Protecting company secrets is a big business these days. Those who sell secrets may be in hot water legally.

“There likely isn’t one business or industry that doesn’t have secrets about how they do business and about their products that they don’t want spread all over the place. After all if you are in business and want to stay a leader, you want to protect your products, methods, techniques and inventions from your competition and the public at large,” outlined Seth Wilburn, of the Gomez Law Group, a Dallas employment lawyer and Dallas business lawyer.

The fact is that many companies go through unbelievable contortions to protect their trade secrets and have been known to take legal action against people who have sold those secrets (on purpose) or accidently gave away critical information about how business is conducted. Stealing trade secrets is definitely classified as unfair competition; a slap in the face of the ‘usual’ way business is to be done in the marketplace.

“It’s generally accepted in the marketplace that businesses competing for the same customers are expected to use fair assessment of the market, their product, and assess the buying trends of customers; not lie, cheat, steal, manipulate and resort to spying to get what they want,” added Wilburn. “In fact, the Uniform Trade Secrets Act was created to offer protection against getting ahold of formulas, devices, methods, product secrets and techniques, and other business assets by improper methods – meaning stealing,” he explained.

The Act outlines several things that are considered to be “improper” and they include, electronic spying, or spying by any other means, breach of duty, misrepresentation, bribery, theft and inducement of a breach of duty. Those definitions are intentionally broad, as stealing company secrets can take place in many, sometimes bizarre ways.

It goes without saying that if the person who sells the “secrets” they stole and makes money from that transaction, then it is definitely unfair competition. Under the Act there is a section on punishment if the benefit the thief derived was actual cash or the potential to make money.

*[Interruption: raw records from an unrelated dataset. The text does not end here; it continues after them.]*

(** * ditty: a shallow embedding of [ditty.c]

    [ditty.c] is a probe for CVE-2022-0847: it creates a read-only file,
    runs the pipe / splice / write sequence against it, reads the file
    back and prints a verdict.

    The program is embedded as functions in a state-and-abort monad over
    a process state.  Every system call goes through an [OS] record, so
    the statements hold for every behaviour of the operating system; the
    calls issued and the lines printed are logged as [Event]s.  A small
    model of the kernel ([Kernel], [linux]) gives runs that evaluate. *)

From Stdlib Require Import ZArith List String Ascii Bool Lia.
From Equations Require Import Equations.
Import ListNotations.

Set Implicit Arguments.
Open Scope Z_scope.

(** ** C integer types

    The integers of the program are [Z]s; a conversion to a C type is
    written out where the source performs one.  Signed overflow, which C
    leaves undefined, wraps as it does on the two's complement target. *)

Definition to_unsigned (z : Z) : Z := z mod 2 ^ 32.
Definition to_size_t (z : Z) : Z := z mod 2 ^ 64.
Definition to_loff_t (z : Z) : Z := (z + 2 ^ 63) mod 2 ^ 64 - 2 ^ 63.

Definition LOFF_MAX : Z := 2 ^ 63 - 1.
Definition LOFF_MIN : Z := - 2 ^ 63.

(** ** Constants of the headers *)

(** [#define PAGE_SIZE 4096], the fallback of the source; where
    [<sys/user.h>] defines [PAGE_SIZE] it is the same 4096 (as an
    unsigned constant, for which the tests below have the same outcome). *)
Definition PAGE_SIZE : Z := 4096.
(** [<stdlib.h>] *)
Definition EXIT_SUCCESS : Z := 0.
Definition EXIT_FAILURE : Z := 1.
(** [<fcntl.h>] on Linux *)
Definition O_RDONLY : Z := 0.
Definition O_WRONLY : Z := 1.
Definition O_CREAT : Z := 64.
(** [sizeof(buffer)] for [static char buffer[4096]] *)
Definition sizeof_buffer : Z := 4096.

(** ** C strings *)

Definition NUL : ascii := Ascii.zero.
Definition LF : string := String (ascii_of_nat 10) EmptyString.

(** The bytes of a C string: the characters before the first NUL. *)
Fixpoint cstr (s : string) : list ascii :=
  match s with
  | EmptyString => []
  | String c s' => if Ascii.eqb c NUL then [] else c :: cstr s'
  end.

Definition strlen (s : string) : Z := Z.of_nat (List.length (cstr s)).

(** [strncmp(s1, s2, n)]: at most [n] characters are compared, and the
    comparison stops after a NUL.  The end of a list reads as NUL. *)
Fixpoint strncmp (s1 s2 : list ascii) (n : nat) : Z :=
  match n with
  | O => 0
  | S n' =>
      let c1 := hd NUL s1 in
      let c2 := hd NUL s2 in
      if negb (Ascii.eqb c1 c2)
      then Z.of_nat (nat_of_ascii c1) - Z.of_nat (nat_of_ascii c2)
      else if Ascii.eqb c1 NUL then 0
      else strncmp (tl s1) (tl s2) n'
  end.

(** ** Events: what a run does that can be observed *)

Inductive Event : Type :=
| EOpen (path : string) (flags : Z) (ret : Z)
| EClose (fd : Z)
| EFstat (fd : Z) (ret : Z) (st_size : Z)
| EPipe (ret : Z) (rd wr : Z)
| EGetPipeSz (fd : Z) (ret : Z)
| EWrite (fd : Z) (data : list ascii) (ret : Z)
| ERead (fd : Z) (count : Z) (ret : Z) (data : list ascii)
| ESplice (fd_in : Z) (off_in : Z) (fd_out : Z) (len : Z) (ret : Z)
| EUnlink (path : string)
| EStderr (msg : string)
| EPerror (msg : string)
| EStdout (msg : string)
| EAbort.

(** ** The operating system

    What each call returns to the program, as a value of the C type of
    the call, and how it changes the state [W] of the system.  [os_read]
    returns the bytes it stored, or [None] when it fails; [os_fstat]
    returns the status and [st_size]; [os_pipe] returns the status and
    the two descriptors. *)

Record OS (W : Type) : Type := mkOS {
  os_open : string -> Z -> Z -> W -> Z * W;
  os_close : Z -> W -> W;
  os_fstat : Z -> W -> Z * Z * W;
  os_pipe : W -> Z * (Z * Z) * W;
  os_getpipe_sz : Z -> W -> Z * W;
  os_write : Z -> list ascii -> W -> Z * W;
  os_read : Z -> Z -> W -> option (list ascii) * W;
  os_splice : Z -> Z -> Z -> Z -> W -> Z * W;
  os_unlink : string -> W -> W
}.

(** ** The process *)

(** [world] is the state of the system, [buffer] the static scratch
    array of [prepare_pipe]. *)
Record Proc (W : Type) : Type := mkProc {
  world : W;
  buffer : list ascii
}.

(** The result of a computation: a value, or the process was aborted. *)
Inductive Outcome (A : Type) : Type :=
| Val (a : A)
| Aborted.
Arguments Aborted {A}.

(** A computation maps a process state to its outcome, the new state and
    the events of the run, in order. *)
Definition M (W A : Type) : Type :=
  Proc W -> Outcome A * Proc W * list Event.

Definition ret {W A} (a : A) : M W A := fun p => (Val a, p, []).

Definition bind {W A B} (m : M W A) (f : A -> M W B) : M W B :=
  fun p =>
    match m p with
    | (Val a, p1, t1) => let '(o, p2, t2) := f a p1 in (o, p2, t1 ++ t2)
    | (Aborted, p1, t1) => (Aborted, p1, t1)
    end.

Declare Scope prog_scope.
Delimit Scope prog_scope with prog.
Notation "x <- m ;; k" := (bind m (fun x => k))
  (at level 61, m at next level, right associativity) : prog_scope.
Notation "' pat <- m ;; k" := (bind m (fun x => match x with pat => k end))
  (at level 61, pat pattern, m at next level, right associativity) : prog_scope.
Notation "m ;; k" := (bind m (fun _ => k))
  (at level 61, right associativity) : prog_scope.
Open Scope prog_scope.

Definition emit {W} (e : Event) : M W unit := fun p => (Val tt, p, [e]).

Definition result {W A} (r : Outcome A * Proc W * list Event) : Outcome A :=
  fst (fst r).
Definition final {W A} (r : Outcome A * Proc W * list Event) : Proc W :=
  snd (fst r).
Definition trace {W A} (r : Outcome A * Proc W * list Event) : list Event :=
  snd r.

(** The initial process: the static buffer is zeroed. *)
Definition start {W} (w : W) : Proc W :=
  mkProc w (repeat NUL (Z.to_nat sizeof_buffer)).

(** Overwriting a prefix of [old] with [new]. *)
Definition store (new old : list ascii) : list ascii :=
  new ++ skipn (List.length new) old.

Section Program.

Context {W : Type} (os : OS W).

(** *** Library calls *)

Definition fprintf_stderr (msg : string) : M W unit := emit (EStderr msg).
Definition perror (msg : string) : M W unit := emit (EPerror msg).
Definition printf (msg : string) : M W unit := emit (EStdout msg).

Definition abort {A} : M W A := fun p => (Aborted, p, [EAbort]).

Definition open (path : string) (flags mode : Z) : M W Z :=
  fun p =>
    let '(fd, w) := os_open os path flags mode (world p) in
    (Val fd, mkProc w (buffer p), [EOpen path flags fd]).

Definition close (fd : Z) : M W unit :=
  fun p =>
    (Val tt, mkProc (os_close os fd (world p)) (buffer p), [EClose fd]).

Definition fstat (fd : Z) : M W (Z * Z) :=
  fun p =>
    let '(r, size, w) := os_fstat os fd (world p) in
    (Val (r, size), mkProc w (buffer p), [EFstat fd r size]).

Definition pipe : M W (Z * (Z * Z)) :=
  fun p =>
    let '(r, (rd, wr), w) := os_pipe os (world p) in
    (Val (r, (rd, wr)), mkProc w (buffer p), [EPipe r rd wr]).

Definition fcntl_getpipe_sz (fd : Z) : M W Z :=
  fun p =>
    let '(r, w) := os_getpipe_sz os fd (world p) in
    (Val r, mkProc w (buffer p), [EGetPipeSz fd r]).

(** [write(fd, data, n)] for the [n] bytes [data]. *)
Definition write (fd : Z) (data : list ascii) : M W Z :=
  fun p =>
    let '(r, w) := os_write os fd data (world p) in
    (Val r, mkProc w (buffer p), [EWrite fd data r]).

(** [write(fd, buffer, n)] from the static buffer. *)
Definition write_buffer (fd : Z) (n : Z) : M W Z :=
  fun p => write fd (firstn (Z.to_nat n) (buffer p)) p.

Here is another thing that not too many people realize: infringing on a secret may also have punitive damages assigned, including financial damages, royalties and shared profits. The court may also grant an injunction forcing a firm to stop selling anything they got or created as the result of stolen trade secrets,” Wilburn explained. Additionally, recoverable damages may also include loss of revenue as a result of the theft of secrets and come with penalties for the person being unjustly enriched because they stole something.

“This is an interesting area of the law, and if you have had trade secrets purloined from your company, you may want to find out what your rights are and what can be done to protect your company from the resulting loss,” added Seth Wilburn, of the Gomez Law Group, a Dallas employment lawyer and Dallas business lawyer.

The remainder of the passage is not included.